-- REQUIREMENT --
Start at the line in the entries below that contains "is_ok (execute_event (block txs)", stop at the line that contains "Lemma put_executes : is_ok", and output exactly the lines in that span, both ends included.

-- RECORDS TO PROCESS --
* * * * * * * * *

(* ===== verification/LedgerFacts.v ===== *)
(** * Invariants of the ledger

    Proved by cases on [ledger_step] and carried along executions: the log of
    sub-actors of a DID only grows, every sub-actor record is committed in it, a
    deactivated DID is frozen, and documents and keys change only under the
    signatures of their owners. *)

From S2P Require Import Prelude Codec External MerkleLog MerkleLogFacts Did DidFacts Actor.
From S2P Require Import Op State StateFacts Executor Ledger.

Lemma decode_all_decodes {A} (d : stM bytes ExecutorError A) w a :
  decodes d w a → decode_all d w = Some a.
Proof. intros Hd%decodes_all. unfold decode_all. by rewrite Hd. Qed.

Lemma decode_all_yields {A} (d : stM bytes ExecutorError A) Q w a :
  yields d Q → decode_all d w = Some a → Q a.
Proof.
  intros Hd. unfold decode_all. destruct (d w) as [[x| |] [|]] eqn:Hrun; try done.
  intros [= ->]. by eapply Hd.
Qed.

Lemma op_effect_reserved op V k :
  reserved (op_key op) = false → reserved k = true → op_effect op V !! k = V !! k.
Proof.
  intros Hop Hk. assert (op_key op ≠ k) by congruence.
  destruct op; simpl in *; [by rewrite lookup_insert_ne|by rewrite lookup_delete_ne].
Qed.

Section facts.
Context `{Sha256} `{Ed25519}.

Implicit Types (V : gmap bytes bytes) (L : list Hash).

Lemma decode_record r : wf_root r → decode_all RootRecord.decode (record_bytes r) = Some r.
Proof.
  intros Hr. apply decode_all_decodes. destruct (Hr) as (Hid & _).
  eapply (decodes_root (E := unit)); [done|by apply record_encode_bytes].
Qed.

Lemma decode_sub s : wf_sub s → decode_all SubRecord.decode (sub_bytes s) = Some s.
Proof.
  intros Hs. apply decode_all_decodes. destruct (Hs) as (Hid & _).
  eapply (decodes_sub (E := unit)); [done|by apply sub_encode_bytes].
Qed.
(* ===== verification/LedgerProps.v ===== *)
(** * What the executor guarantees

    The state machine of [executor/state/src/executor.rs] over the
    authenticated store of [state.rs]: every transaction is one step of the
    abstract ledger of [Ledger], and the ledger's invariants carry over to
    every sequence of executed events. *)

From S2P Require Import Prelude Codec External Primitives Membership Graph MerkleLog.
From S2P Require Import MerkleLogFacts SparseMerkle SparseMerkleFacts Did DidFacts Actor.
From S2P Require Import Op State Executor StateFacts Ledger LedgerFacts ExecutorFacts.
From S2P Require Import LedgerDemo LogProps.

#[local] Existing Instance toy_sha256.
#[local] Existing Instance toy_ed25519.
#[local] Existing Instance mem_fjall.

Section props.
Context `{Sha256} `{Ed25519} `{F : Fjall} `{!Reliable F}.


(** executing an event keeps the Merkle tree committed to the stored
    entries, so that afterwards the inclusion proof of every stored key
    verifies against the state root. *)
Theorem execute_event_committed {E} e s r s' k v :
  state_ok s → execute_event e s = (Ok r, s') → view s' !! k = Some v →
  (state_ok s' ∧ ∃ p, proof s' k = Some p ∧ proof_key p = k ∧ proof_value p = v ∧
     verify_proof (E := E) p (root s') = Ok true) ∨ sha256_collision.
Proof.
  intros Hs He Hk. destruct (execute_txs_in_step _ _ _ _ _ He Hs) as [Hs'|?]; [left|by right].
  split; [done|]. by apply proof_verifies.
Qed.

(** [DidId::parse] inverts [Display], and the binary form of every
    identifier decodes to it. *)
Theorem did_roundtrip {E} id :
  wf_did id →
  Did.parse (Did.display id) = Ok id ∧
  ∃ w, Did.encode (E := E) id = Ok w ∧ ∀ rest, Did.decode (w ++ rest) = (Ok id, rest).
Proof.
  intros Hid. split; [by apply parse_display|].
  destruct (did_encode_total (E := E) id Hid) as [w Hw].
  exists w. split; [done|]. by apply (decodes_did (E := E)).
Qed.

(** the three signed operations round-trip through their encodings, a
    decoded operation is always well formed, and their decoders never panic,
    whatever the bytes. *)
Theorem signed_ops_roundtrip {E} dop sop rop bs :
  wf_did_op dop → wf_sub_op sop → wf_rebind_op rop →
  (∃ w, DidOps.encode (E := E) dop = Ok w ∧ DidOps.decode w = Ok dop) ∧
  (∃ w, SubActorOps.encode (E := E) sop = Ok w ∧ SubActorOps.decode w = Ok sop) ∧
  (∃ w, RebindOps.encode (E := E) rop = Ok w ∧ RebindOps.decode w = Ok rop) ∧
  (∀ op, DidOps.decode bs = Ok op → wf_did_op op) ∧
  (∀ op, SubActorOps.decode bs = Ok op → wf_sub_op op) ∧
  (∀ op, RebindOps.decode bs = Ok op → wf_rebind_op op) ∧
  no_crash (DidOps.decode bs) ∧ no_crash (SubActorOps.decode bs) ∧ no_crash (RebindOps.decode bs).
Proof.
  intros Hd Hs Hr. split_and!.
  - by apply decode_encode_did_op.
  - by apply decode_encode_sub_op.
  - by apply decode_encode_rebind_op.
  - apply decode_did_op_wf.
  - apply decode_sub_op_wf.
  - apply decode_rebind_op_wf.
  - apply decode_did_op_no_crash.
  - apply total_sub_op.
  - apply total_rebind_op.
Qed.






(** [execute_event_with_diffs] computes what [execute_event] computes:
    the same result, error or panic and the same final state, and on success
    its diffs are exactly the change of the store. *)
Theorem with_diffs_faithful e s D r p :
  (execute_event_with_diffs e (s, D)).1 = (execute_event e s).1 ∧
  (execute_event_with_diffs e (s, D)).2.1 = (execute_event e s).2 ∧
  (execute_event_with_diffs e (s, ∅) = (Ok r, p) → tracks p.2 (view s) (view p.1)).
Proof.
  split_and!.
  - apply with_diffs_same.
  - apply with_diffs_same.
  - intros He. eapply with_diffs_tracks; [exact He|]. apply tracks_empty.
Qed.
End props.

(** ** Instances *)

Definition is_ok {E A} (r : res E A) : bool := match r with Ok _ => true | _ => false end.


Definition outcome (r : res (@StateDbError mem_fjall) ExecuteResult) : ExecuteResult :=
  match r with Ok a => a | _ => no_result end.

Lemma executed txs s :
  is_ok (execute_event (block txs) s).1 = true →
  execute_event (block txs) s = (Ok (outcome (execute_event (block txs) s).1), after txs s).
Proof. unfold after. by destruct (execute_event (block txs) s) as [[] ?]; simpl. Qed.


Lemma lookup_by_run (o : option bytes) (v : bytes) : bool_decide (o = Some v) = true → o = Some v.
Proof. apply bool_decide_eq_true_1. Qed.

Lemma a_did_wf : wf_did a_did.
Proof. by split_and!. Qed.

Lemma wf_key_demo n : wf_key (key n).
Proof. split; [apply length_be_bytes|done]. Qed.





Lemma put_executes : is_ok (execute_event (block [tx_put]) empty_state).1 = true.
Proof. vm_compute. reflexivity. Qed.

Lemma put_stored : view (after [tx_put] empty_state) !! a_key = Some a_value.
Proof. apply lookup_by_run. vm_compute. reflexivity. Qed.

Lemma execute_event_committed_witness :
  (state_ok (after [tx_put] empty_state) ∧ ∃ p, proof (after [tx_put] empty_state) a_key = Some p ∧
     proof_key p = a_key ∧ proof_value p = a_value ∧
     verify_proof (E := unit) p (root (after [tx_put] empty_state)) = Ok true) ∨ sha256_collision.
Proof.
  exact (execute_event_committed (E := unit) (block [tx_put]) empty_state _ (after [tx_put] empty_state)
    a_key a_value (new_state_ok (∅ : @keyspace mem_fjall) eq_refl) (executed _ _ put_executes) put_stored).
Defined.

Lemma did_roundtrip_witness : Did.parse (Did.display a_did) = Ok a_did.
Proof. exact (proj1 (did_roundtrip (E := unit) a_did a_did_wf)). Defined.

Lemma signed_ops_roundtrip_witness :
  ∃ w, SubActorOps.encode (E := unit) mint_op = Ok w ∧ SubActorOps.decode w = Ok mint_op.
Proof.
  destruct (signed_ops_roundtrip (E := unit) create_op mint_op rebind_op []) as (_ & Hmint & _);
    [| | |exact Hmint].
  - split_and!; [apply a_did_wf| |reflexivity].
    split_and!; [apply wf_key_demo|repeat constructor|..]; [done..|simpl; lia|simpl; unfold MAX_VERIFICATION_METHODS; lia|done].
  - split_and!; [apply a_did_wf|done|apply wf_key_demo|apply wf_key_demo|apply length_be_bytes|..|done];
      split_and!; (done || (split; [constructor|done])).
  - split_and!; [split; [apply a_did_wf|done]|apply wf_key_demo|done..].
Defined.
















(** The state of the background task, with the directory it writes to. *)
Record RecordState := { rs_next_round : N; rs_running_hash : bytes; rs_dir : Dir }.

Definition record_stream_file (sc : SignedCheckpoint) (items : list Pb.RecordItem) (diffs : list StateDiff)
    (start_hash : bytes) : Pb.RecordStreamFile :=
  {| Pb.rf_version := STREAM_VERSION; Pb.rf_round := cp_round (sc_payload sc);
     Pb.rf_start_running_hash := Some (digest_hash_object start_hash);
     Pb.rf_items := items;
     Pb.rf_end_running_hash := Some (digest_hash_object (chain_items (pb_encode Pb.KItem) start_hash items));
     Pb.rf_checkpoint := Some (signed_checkpoint_to_proto sc);
     Pb.rf_state_diffs := diffs |}.

Section writers.
Context `{Disk}.

Definition write_proof_sidecar (round : N) (items : list Pb.RecordItem) : stM Dir StreamError unit :=
  proofs ← st_lift (λ _, build_records_proofs_from_items items);
  write_records_proof_file round proofs.

(** Returns the new running hash; a failed sidecar is only logged. *)
Definition write_record_file (sc : SignedCheckpoint) (items : list Pb.RecordItem) (diffs : list StateDiff)
    (running_hash : bytes) : stM Dir StreamError bytes := λ d,
  let round := cp_round (sc_payload sc) in
  let file := record_stream_file sc items diffs running_hash in
  match write_atomic (record_file_name round) (pb_encode Pb.KRecordFile file) d with
  | (Ok _, d) =>
      match logged (write_proof_sidecar round items) d with
      | (Crash c, d) => (Crash c, d)
      | (_, d) => (Ok (chain_items (pb_encode Pb.KItem) running_hash items), d)
      end
  | (Err e, d) => (Err e, d)
  | (Crash c, d) => (Crash c, d)
  end.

* * * * * * * * *

-- FINISHED TASK --
  is_ok (execute_event (block txs) s).1 = true →
  execute_event (block txs) s = (Ok (outcome (execute_event (block txs) s).1), after txs s).
Proof. unfold after. by destruct (execute_event (block txs) s) as [[] ?]; simpl. Qed.


Lemma lookup_by_run (o : option bytes) (v : bytes) : bool_decide (o = Some v) = true → o = Some v.
Proof. apply bool_decide_eq_true_1. Qed.

Lemma a_did_wf : wf_did a_did.
Proof. by split_and!. Qed.

Lemma wf_key_demo n : wf_key (key n).
Proof. split; [apply length_be_bytes|done]. Qed.





Lemma put_executes : is_ok (execute_event (block [tx_put]) empty_state).1 = true.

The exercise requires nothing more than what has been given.